--- Source data ---
####

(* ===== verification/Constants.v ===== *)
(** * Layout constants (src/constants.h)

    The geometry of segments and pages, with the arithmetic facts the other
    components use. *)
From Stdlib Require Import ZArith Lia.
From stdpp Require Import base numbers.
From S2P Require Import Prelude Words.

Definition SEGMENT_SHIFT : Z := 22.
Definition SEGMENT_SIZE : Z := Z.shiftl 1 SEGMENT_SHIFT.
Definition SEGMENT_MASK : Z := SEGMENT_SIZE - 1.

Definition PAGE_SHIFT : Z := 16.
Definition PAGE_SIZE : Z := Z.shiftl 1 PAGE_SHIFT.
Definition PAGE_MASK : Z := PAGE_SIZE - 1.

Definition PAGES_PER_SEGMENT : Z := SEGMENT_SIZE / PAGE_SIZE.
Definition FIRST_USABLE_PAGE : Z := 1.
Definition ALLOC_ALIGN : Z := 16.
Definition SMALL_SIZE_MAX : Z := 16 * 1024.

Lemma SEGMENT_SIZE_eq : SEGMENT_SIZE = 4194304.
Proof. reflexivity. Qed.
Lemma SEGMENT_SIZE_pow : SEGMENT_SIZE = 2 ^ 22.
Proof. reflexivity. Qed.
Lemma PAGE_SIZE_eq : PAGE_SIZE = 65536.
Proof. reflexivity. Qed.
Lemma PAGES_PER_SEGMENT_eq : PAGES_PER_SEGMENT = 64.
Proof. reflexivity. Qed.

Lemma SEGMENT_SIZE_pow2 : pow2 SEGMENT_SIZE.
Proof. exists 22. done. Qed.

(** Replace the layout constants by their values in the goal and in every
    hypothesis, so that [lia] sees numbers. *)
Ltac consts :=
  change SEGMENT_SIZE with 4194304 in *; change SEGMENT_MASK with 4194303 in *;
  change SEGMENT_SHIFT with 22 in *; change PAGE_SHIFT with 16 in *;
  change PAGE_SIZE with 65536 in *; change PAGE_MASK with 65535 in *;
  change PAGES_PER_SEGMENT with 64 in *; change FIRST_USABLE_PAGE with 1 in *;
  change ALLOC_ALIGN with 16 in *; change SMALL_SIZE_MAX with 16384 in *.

####

--- Assigned task ---
Quote exactly what appears from the line containing "Definition FIRST_USABLE_PAGE : Z := 1." through the final line of the listing above, including both of those lines.

--- Task answer ---
Definition FIRST_USABLE_PAGE : Z := 1.
Definition ALLOC_ALIGN : Z := 16.
Definition SMALL_SIZE_MAX : Z := 16 * 1024.

Lemma SEGMENT_SIZE_eq : SEGMENT_SIZE = 4194304.
Proof. reflexivity. Qed.
Lemma SEGMENT_SIZE_pow : SEGMENT_SIZE = 2 ^ 22.
Proof. reflexivity. Qed.
Lemma PAGE_SIZE_eq : PAGE_SIZE = 65536.
Proof. reflexivity. Qed.
Lemma PAGES_PER_SEGMENT_eq : PAGES_PER_SEGMENT = 64.
Proof. reflexivity. Qed.

Lemma SEGMENT_SIZE_pow2 : pow2 SEGMENT_SIZE.
Proof. exists 22. done. Qed.

(** Replace the layout constants by their values in the goal and in every
    hypothesis, so that [lia] sees numbers. *)
Ltac consts :=
  change SEGMENT_SIZE with 4194304 in *; change SEGMENT_MASK with 4194303 in *;
  change SEGMENT_SHIFT with 22 in *; change PAGE_SHIFT with 16 in *;
  change PAGE_SIZE with 65536 in *; change PAGE_MASK with 65535 in *;
  change PAGES_PER_SEGMENT with 64 in *; change FIRST_USABLE_PAGE with 1 in *;
  change ALLOC_ALIGN with 16 in *; change SMALL_SIZE_MAX with 16384 in *.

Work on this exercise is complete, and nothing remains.